Donncan could do nothing but obey.
‘Walk now,’ she commanded. ‘I will keep my dagger to the Celestine’s back. If either o’ ye make a single move or noise I have no’ commanded, I will kill ye both. Do ye understand?’
Thunderlily sent Donncan an agonised look. He tried to reassure her, muttering ‘Aye’ and keeping as close to her as he dared.
Johanna forced them down the stairs and through the building. The healers’ wing was dark and deathly quiet, as if they all slept, but the Prionnsa could hear drunken singing and partying coming from the Theurgia, as the students celebrated the end of the midsummer revelries. The garth was full of people dancing and talking, and someone had set off fireworks in the garden before the students’ wing. Quite a few turned to stare at the little party hurrying past, but Donncan did not dare give any sign that something was wrong. He kept his eyes down, and his hands still, and hoped that no-one would accost him.
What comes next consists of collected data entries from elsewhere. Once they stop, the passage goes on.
Lemma copy_fd_wp s parent t c done fd s1 c1 :
  forking s parent t c → forked s t c done s1 c1 → 0 <= fd < MAX_FD → fd ∉ done →
  wp (copy_fd parent fd) s1 (λ _ s2, ∃ c2, forked s t c (done ++ [fd]) s2 c2).
Proof.
  intros [[Hwf Hc] Hne Ht Hsp Hz Hz2] [(k1 & ->) Hsz [Hru Hcw] Hm Hcp Hrest Hnew Honce] Hfd Hnin. simpl in Hm, Hcp, Hnew.
  destruct (zlookup_is_Some (fd_table t) fd) as [p Hp]; [by rewrite (wt_size _ (wd_task _ Hwf _ _ Ht))|].
  destruct (zlookup_is_Some (fd_table c1) fd) as [q0 Hq0]; [by rewrite Hsz|].
  assert (Hq0s : special q0).
  { rewrite Hrest in Hq0 by done. by apply Hz2 in Hq0. }
  (* the slot is filled *)
  assert (Hput : ∀ k2 q, more_files (p_k s) k2 → (∀ x g, files k1 !! x = Some g → files k2 !! x = Some g) →
    k_next k1 <= k_next k2 → copied (p_k s) p k2 q → (special q ∨ k_next k1 <= q < k_next k2) →
    forked s t c (done ++ [fd]) (Pst k2 (<[p_cur s := fill fd q c1]> (tasks s)) (p_cur s)) (fill fd q c1)).
  { intros k2 q Hm2 Hsub Hn Hcq Hq. destruct (mf_step _ _ Hm) as [_ Hn1 _ _].
    assert (Hlook : ∀ fd' x, zlookup (fd_table (fill fd q c1)) fd' = Some x →
      fd' = fd ∧ x = q ∨ fd' ≠ fd ∧ zlookup (fd_table c1) fd' = Some x).
    { intros fd' x. simpl. destruct (decide (fd' = fd)) as [->|Hx].
      - rewrite zlookup_zinsert by (by rewrite Hsz). intros [= <-]. by left.
      - rewrite zlookup_zinsert_ne by (done || lia). by right. }
    split; [by exists k2|simpl; by rewrite zlength_zinsert|done|done|..]; simpl.
    - intros fd' p' Hin Hp'. destruct (decide (fd' = fd)) as [->|Hx].
      + exists q. rewrite zlookup_zinsert by (by rewrite Hsz). split; [done|].
        rewrite Hp in Hp'. by injection Hp' as <-.
      + rewrite zlookup_zinsert_ne by (done || lia). apply elem_of_app in Hin as [Hin|Hin%list_elem_of_singleton]; [|done].
        destruct (Hcp fd' p' Hin Hp') as (q' & Hq' & Hcq'). exists q'. split; [done|]. by eapply copied_more.
    - intros fd' Hin. rewrite zlookup_zinsert_ne; [apply Hrest|lia|]; intros ?; apply Hin; apply elem_of_app;
        [by left|right; subst; by apply list_elem_of_singleton].
    - intros fd' x [[-> ->]|[Hx Hl]]%Hlook Hns.
      + destruct Hq; [done|lia].
      + specialize (Hnew fd' x Hl Hns). lia.
    - intros fd1 fd2 x [[-> ->]|[Hx1 Hl1]]%Hlook [[-> Hx]|[Hx2 Hl2]]%Hlook Hns; [done|..].
      + destruct Hq; [done|]. specialize (Hnew fd2 q Hl2 Hns). lia.
      + subst x. destruct Hq; [done|]. specialize (Hnew fd1 q Hl1 Hns). lia.
      + by apply (Honce fd1 fd2 x). }
  assert (Hsame : special p → forked s t c (done ++ [fd]) (Pst k1 (<[p_cur s := fill fd p c1]> (tasks s)) (p_cur s)) (fill fd p c1)).
  { intros Hs. apply Hput; [done|done|done| |by left]. unfold copied. by rewrite decide_True. }
  unfold copy_fd. wp_step. eapply wp_task_of; [simpl; by rewrite lookup_insert_ne|]. wp_step. wp_step; [done|].
  destruct (Z.leb_spec fd 1) as [Hle|Hgt].
  { eapply wp_put_fd; [simpl; apply lookup_insert_eq|exact Hq0|]. unfold set_tasks. simpl. rewrite insert_insert_eq.
    eexists. apply Hsame. by apply (Hsp fd). }
  destruct (Z.eqb_spec p 0) as [->|Hp0].
  { wp_pure. exists c1. assert (Hfill : fill fd 0 c1 = c1).
    { assert (q0 = 0) as -> by (rewrite Hrest in Hq0 by done; apply (Hz fd); [done|lia]).
      destruct c1 as [l ? ? ? ? ?]. unfold fill, set_table. simpl in *. f_equal. apply list_insert_id.
      by rewrite <- zlookup_nat by lia. }
    specialize (Hsame ltac:(by left)). by rewrite Hfill in Hsame. }
  destruct ((p =? STDIN) || (p =? STDOUT)) eqn:Hstd.
  { eapply wp_put_fd; [simpl; apply lookup_insert_eq|exact Hq0|]. unfold set_tasks. simpl. rewrite insert_insert_eq.
    eexists. apply Hsame. apply orb_true_iff in Hstd as [?%Z.eqb_eq|?%Z.eqb_eq]; right; auto. }
  assert (Hns : ¬ special p).
  { apply orb_false_iff in Hstd as [?%Z.eqb_neq ?%Z.eqb_neq]. unfold special. tauto. }
  destruct (wd_open _ Hwf _ _ p Ht) as [|(f & Hf & _)]; [by eapply zlookup_elem|done|].
  unfold on_kfs. wp_step. wp_step. simpl.
  eapply wp_mono; [apply (more_files_dup (p_k s) k1 p f Hm); by apply (mf_old _ _ Hm)|].
  intros q k2 (Hm2 & Hsub & Hn2 & Hq). eapply wp_put_fd; [simpl; apply lookup_insert_eq|exact Hq0|].
  unfold set_tasks. simpl. rewrite insert_insert_eq. eexists. apply Hput; [done..| |].
  - unfold copied. rewrite decide_False by done. destruct Hq as [|(-> & Hlt & Hg)]; [by left|right].
    destruct (mf_step _ _ Hm) as [_ Hn1 _ _]. exists f. split; [done|]. split; [lia|done].
  - destruct Hq as [[-> _]|(-> & Hlt & _)]; [left; by left|right; lia].
Qed.
End fork.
‘Good even, Your Highness!’ som
eone called. ‘Congratulations!’
Donncan smiled and nodded in response, but hurried on, and felt the student’s eyes follow him curiously.
‘The maze,’ Johanna muttered. ‘Do ye ken the way through the maze?’
‘What? Why would ye want …’
She flicked the knife his way, scoring him across his back. He stifled a yelp of pain. ‘Do ye ken the way through the maze?’ she demanded.
‘Aye, o’ course I do,’ he replied.
‘Excellent,’ she answered and he exchanged a baffled look with Thunderlily.
Johanna took them into the long garden where the healers grew many of their medicinal herbs and trees. There was a whole grove of willows, their long leafy tendrils tossing wildly in the thundery wind as if they were dancing a bacchanal. Donncan felt the wind shivering against the skin of his face, like hot eager hands. He realised he was terribly afraid. He tripped over a tree root and almost fell, and Johanna dragged him up, warning him in a hiss that she would cut Thunderlily’s throat if he tried anything stupid.
They stumbled on through the garden, and out through a tall iron gate that swung back and forth in the wind. Beyond was the witches’ wood, where narrow paths ran through groves and gardens, and where the maze was hidden within its walls of yew trees.
Suddenly the bells began to toll. The sound was very low and sombre, for the bells’ clappers had been fully muffled, something that was only done at the death of a monarch.
Donncan started, the blood draining away from his face. ‘Dai-dein!’ he cried.
‘The Rìgh is dead, long live the Rìgh!’ Johanna cried, then poked Donncan with her knife. ‘But no’ for long!’
She sounded quite mad.
On and on the bells tolled.
‘Why?’ Donncan demanded, tears roughening his voice. ‘Why have ye killed my father!’
‘I dinna kill him,’ she said. ‘I’ve done naught.’ She smiled. ‘I mean, I may have drugged the house wine so there’d no’ be a healer or a Celestine awake when they were needed.’ She smiled more widely. ‘And I may have given Princess Thunderlily a cup o’ it to drink, when I tricked her to coming to my room. But otherwise I’ve done naught at all.’